When she was 80 we called her the Bionic Grandma. Now we call her the Energizer Bunny because despite all the obstacles life keeps putting in her way, she keeps right on going.
Eleven months ago she buried her best friend, Trudy. She had buried so many other friends, and a husband, and a beloved sister and three of her brothers. But this was an unexpected hurt. Trudy was younger than my mother-in-law and stronger. She didn't get breathless when she walked. She didn't have trouble with her eyes. She was all health and vigor.
Then Trudy got cancer. The day before she was to leave Scotland to come to America for a visit, she called and said she couldn't come. She was too sick. The doctor had told her she was dying. Weeks later Trudy died and my mother-in-law sat alone in her house half a world away and said out loud: "Walk slowly Trudy. Wait for me."
It has been a bad year.
This woman, who used to walk 20 city blocks at a clip, has ulcers on her feet because of poor circulation and walks gingerly now. There was talk of amputation a few months ago, but so far it's been only talk. This woman who everyone said had Bette Davis eyes is now losing the sight in her good eye. She uses four different eyedrops three times a day and prays that she won't go blind. So far she hasn't. Her blood pressure is erratic. She is diabetic and dependent on insulin. She tires easily. Standing at the kitchen sink washing out a tea cup feels like a day's work.
And yet, she remains indomitable. Her spirit falters sometimes, but it doesn't quit. Emma, the nurse who comes in the morning to attend to her feet, but who attends to all of her, listens to what she says, cares about what she says, and keeps her spirit from stalling.
So does Julia next door, a young mother with an infant daughter and a 6-year-old son who has a big family of her own and a million friends, but who counts among them her next-door neighbor "Beckham," whom she visits or brings back to her house for dinner and delivers dinner when Beckham is too tired to go there.
And then there's Lori, who does more than take her to the doctors and to the store and straighten up her house. Lori loves her, too. The three of them are a holy trinity. They were strangers who have grown to love her and that love keeps her going.
She fell Tuesday. One moment she was walking in the door, perfectly fine and the next she was sprawled on the floor. Her bottom lip is purple and swollen to three times its size. She has a lump on her head the size of a baseball and a corker of a black eye. Still she picks herself up and goes on. "In that cabinet, you'll find some straws," she said after she fell, then sipped tea through one. When you call her and ask how she's doing today and she laughs and says through swollen lips, "I'm even more gorgeous than I was yesterday."

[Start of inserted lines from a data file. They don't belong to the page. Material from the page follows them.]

Lemma owned_ok id user w s w' :
  ids_ok w.(w_db) → owned id user w = (Ok s, w') ↔ w' = w ∧ reachable_by user id s w.(w_db).
Proof.
  intros Hids. unfold owned, reachable_by, get_sandbox. run. destruct (w.(w_db).(sandboxes) !! id) as [s0|] eqn:E.
  2:{ split; [done|naive_solver]. }
  apply Hids in E as Hid. subst id. split.
  - intros (? & ? & [Hb ->]%guard_ok_inv & H)%bind_ok_inv. run_in H.
    apply bind_ok_inv in H as (? & ? & [Hl ->]%guard_ok_inv & H).
    apply bind_ok_inv in H as (? & ? & [-> Hk]%require_sandbox_ok & [= <- <-]).
    apply andb_true_iff in Hb as [Hw%bool_decide_eq_true Hd%negb_true_iff%bool_decide_eq_false].
    split_and!; try done. intros sel k v Hsel. rewrite Hsel in Hl. by apply matches_rows.
  - intros (-> & [= <-] & Hw & Hd & Hl & Hk). rewrite bool_decide_true, bool_decide_false by done. simpl andb. run.
    assert (is_none user.(m_key_labels) || matches (labels_of w.(w_db) s0.(sb_id)) user.(m_key_labels) = true) as ->.
    { destruct user.(m_key_labels) as [sel|]; [|done]. apply matches_rows. intros k v. by apply Hl. }
    run. by rewrite (bind_ok _ _ w tt w (proj2 (require_sandbox_ok user s0.(sb_id) w w tt) (conj eq_refl Hk))).
Qed.
(** What [record_runtime] does: record the runtime while the job still boots
    the sandbox, remove it otherwise. *)
Lemma record_runtime_cases E job r host w :
  keyed w.(w_db) →
  record_runtime E job r host w =
    if booting job w then (Ok true, put_db (update_sandbox_runtime w.(w_clock) (Some r) host job.(j_sandbox_id) w.(w_db)) w)
    else match remove_container E r w with (Ok _, w') => (Ok false, w') | (Err e, w') => (Err e, w') end.
Proof.
  intros [Hid _]. unfold record_runtime.
  assert ((found ← still_booting job;
    match found with
    | Some s => exec (λ now, update_sandbox_runtime now (Some r) host s.(sb_id));; mret true
    | None => mret false
    end) w = (Ok (booting job w), if booting job w then
       put_db (update_sandbox_runtime w.(w_clock) (Some r) host job.(j_sandbox_id) w.(w_db)) w else w)) as H.
  { rewrite (bind_ok _ _ _ _ _ (still_booting_run job w)). destruct (booting job w) eqn:Eb; [|done].
    unfold booting in Eb. destruct (_ !! job.(j_sandbox_id)) as [s|] eqn:Es; [|done]. run. by rewrite (Hid _ _ Es). }
  rewrite (bind_ok _ _ _ _ _ (proj2 (session_ok _ _ _ _) H)). destruct (booting job w); [done|].
  unfold mbind, M_bind. by destruct (remove_container E r w) as [[[]|e] w'].
Qed.

(** A property of the database only. *)
Definition of_db (I : World → Prop) : Prop := ∀ w w', w'.(w_db) = w.(w_db) → I w → I w'.

Lemma preserves_session {A} (I : World → Prop) (m : M World A) : of_db I → preserves I m → preserves I (session m).
Proof.
  intros HI Hm w Hw. specialize (Hm w Hw). unfold session, transaction. destruct (m w) as [[a|e] w']; simpl in *; [done|].
  by apply (HI w).
Qed.

Lemma preserves_query {A} (I : World → Prop) (f : Db → A) : preserves I (query f).
Proof. by intros w Hw. Qed.

Lemma preserves_swallow (I : World → Prop) m : preserves I m → preserves I (swallow m).
Proof. intros Hm. apply preserves_try; [done|]. intros e. apply preserves_ret. Qed.

Section boot_runtime.
Context (E : Env) (job : Job).

(** The job's sandbox, when its row says running, has a runtime. *)
Definition running_ok (w : World) : Prop :=
  keyed w.(w_db) ∧
  ∀ s, w.(w_db).(sandboxes) !! job.(j_sandbox_id) = Some s → s.(sb_status) = Running → has_runtime s = true.

(** The job has recorded a runtime, if it still boots the sandbox. *)
Definition recorded_ok (w : World) : Prop :=
  running_ok w ∧
  ∀ s, w.(w_db).(sandboxes) !! job.(j_sandbox_id) = Some s → booting job w = true → has_runtime s = true.

Definition not_running (w : World) : Prop :=
  keyed w.(w_db) ∧ ∀ s, w.(w_db).(sandboxes) !! job.(j_sandbox_id) = Some s → s.(sb_status) ≠ Running.

(** What the job relies on of the other threads and processes: none of them
    says a sandbox without a runtime runs, none takes the runtime from a
    sandbox this job boots, and none starts it in its place. *)
Definition boot_rely : Prop :=
  (∀ w, running_ok w → running_ok (E.(e_yield) w)) ∧ (∀ w, recorded_ok w → recorded_ok (E.(e_yield) w)) ∧
  (∀ w, not_running w → not_running (E.(e_yield) w)).

Context (HR : boot_rely) (Hc : ∀ l i, (E.(e_container) l i).1 ≠ "") (Hv : ∀ l i, E.(e_vm) l i ≠ "").

(** A statement on a row that keeps its id, status and runtime. *)
Definition harmless (f : Sandbox → Sandbox) : Prop :=
  ∀ r, (f r).(sb_id) = r.(sb_id) ∧ (f r).(sb_status) = r.(sb_status) ∧ (f r).(sb_runtime_id) = r.(sb_runtime_id).

Lemma keyed_upd id f d : (∀ r, (f r).(sb_id) = r.(sb_id)) → keyed d → keyed (upd_sandbox id f d).
Proof.
  intros Hf [H1 H2]. split; [|done]. intros i s. rewrite lookup_upd_sandbox. case_decide; [|apply H1].
  destruct (_ !! i) as [r|] eqn:Er; intros [= <-]. rewrite Hf. by apply H1.
Qed.

Lemma has_runtime_eq r r' : r'.(sb_runtime_id) = r.(sb_runtime_id) → has_runtime r' = has_runtime r.
Proof. unfold has_runtime, no_runtime. by intros ->. Qed.

Lemma running_ok_harmless id f w :
  harmless f → running_ok w → running_ok (put_db (upd_sandbox id f w.(w_db)) w).
Proof.
  intros Hf [Hk H]. split; [apply keyed_upd; [intros r; apply Hf|done]|]. intros s. cbn [w_db put_db]. rewrite lookup_upd_sandbox.
  case_decide; [|apply H]. destruct (_ !! _) as [r|] eqn:Er; intros [= <-].
  destruct (Hf r) as (_ & -> & Hr). rewrite (has_runtime_eq _ _ Hr). by apply H.
Qed.

Lemma booting_harmless id f w :
  harmless f → booting job (put_db (upd_sandbox id f w.(w_db)) w) = booting job w.
Proof.
  intros Hf. unfold booting. cbn [w_db put_db]. rewrite lookup_upd_sandbox. case_decide; [|done].
  destruct (_ !! _) as [r|]; [|done]. simpl. by destruct (Hf r) as (_ & -> & _).
Qed.

Lemma recorded_ok_harmless id f w :
  harmless f → recorded_ok w → recorded_ok (put_db (upd_sandbox id f w.(w_db)) w).
Proof.
  intros Hf [H1 H2]. split; [by apply running_ok_harmless|]. intros s. rewrite booting_harmless by done.
  cbn [w_db put_db]. rewrite lookup_upd_sandbox. case_decide; [|apply H2].
  destruct (_ !! _) as [r|] eqn:Er; intros [= <-]. rewrite (has_runtime_eq r) by apply Hf. by apply H2.
Qed.

Lemma running_of_db : of_db running_ok.
Proof. intros w w' Hw. unfold running_ok. by rewrite Hw. Qed.

Lemma recorded_of_db : of_db recorded_ok.
Proof. intros w w' Hw. unfold recorded_ok, running_ok, booting. by rewrite Hw. Qed.

Lemma running_invoke e : preserves running_ok (invoke E e).
Proof.
  intros w Hw. unfold invoke. destruct (E.(e_call) _ _); simpl; apply (proj1 HR); [by apply (running_of_db w)|done].
Qed.

Lemma recorded_invoke e : preserves recorded_ok (invoke E e).
Proof.
  intros w Hw. unfold invoke. destruct (E.(e_call) _ _); simpl; apply (proj1 (proj2 HR)); [by apply (recorded_of_db w)|done].
Qed.

Lemma running_exec id f : (∀ now, harmless (f now)) → preserves running_ok (exec (λ now, upd_sandbox id (f now))).
Proof. intros Hf w Hw. by apply running_ok_harmless. Qed.

Lemma recorded_exec id f : (∀ now, harmless (f now)) → preserves recorded_ok (exec (λ now, upd_sandbox id (f now))).
Proof. intros Hf w Hw. by apply recorded_ok_harmless. Qed.

(** Whatever keeps the second keeps the first from a world with the second. *)
Lemma recorded_running {A} (m : M World A) w : preserves recorded_ok m → recorded_ok w → running_ok (m w).2.
Proof. intros Hm Hw. by destruct (Hm w Hw). Qed.

Lemma running_lift {A} (r : result exn A) : preserves running_ok (lift_w r).
Proof. destruct r; [apply preserves_ret|apply preserves_raise]. Qed.

(** Marking the sandbox started: before it, the runtime is recorded. *)
Lemma running_after_started id w :
  recorded_ok w → booting job w = true → id = job.(j_sandbox_id) →
  recorded_ok (put_db (set_sandbox_started w.(w_clock) id w.(w_db)) w).
Proof.
  intros [[Hk H1] H2] Hb ->. unfold set_sandbox_started. split; [split|].
  - by apply keyed_upd.
  - intros s. cbn [w_db put_db]. rewrite lookup_upd_sandbox, decide_True by done.
    destruct (_ !! _) as [r|] eqn:Er; intros [= <-] _. by apply (H2 r).
  - intros s _. unfold booting. cbn [w_db put_db]. rewrite lookup_upd_sandbox, decide_True by done.
    destruct (_ !! _) as [r|]; [|done]. done.
Qed.

Lemma recorded_bind_vm id : preserves recorded_ok (bind_vm E id).
Proof.
  unfold bind_vm. apply preserves_bind; [apply preserves_session; [apply recorded_of_db|apply preserves_query]|].
  intros found. case_match; [|apply preserves_ret]. case_match; [|apply preserves_ret].
  repeat (case_match; [apply preserves_ret|]). apply preserves_bind; [apply recorded_invoke|]. intros _.
  apply preserves_session; [apply recorded_of_db|]. by apply recorded_exec.
Qed.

I always knew she was strong. When she was younger, she was constantly cleaning, scrubbing, fixing or driving somewhere to take care of someone who needed her. But now she is even stronger.
There are days she insists she is a burden, that's she's outlived her usefulness, that she doesn't understand why she's still around. She's around because she teaches us how to live. She teaches us patience, humility, faith and grace under fire. This year we're not giving her presents. We're giving her a list of 85 reasons why we love her: We need her, we learn from her and we are inspired by her are just a few.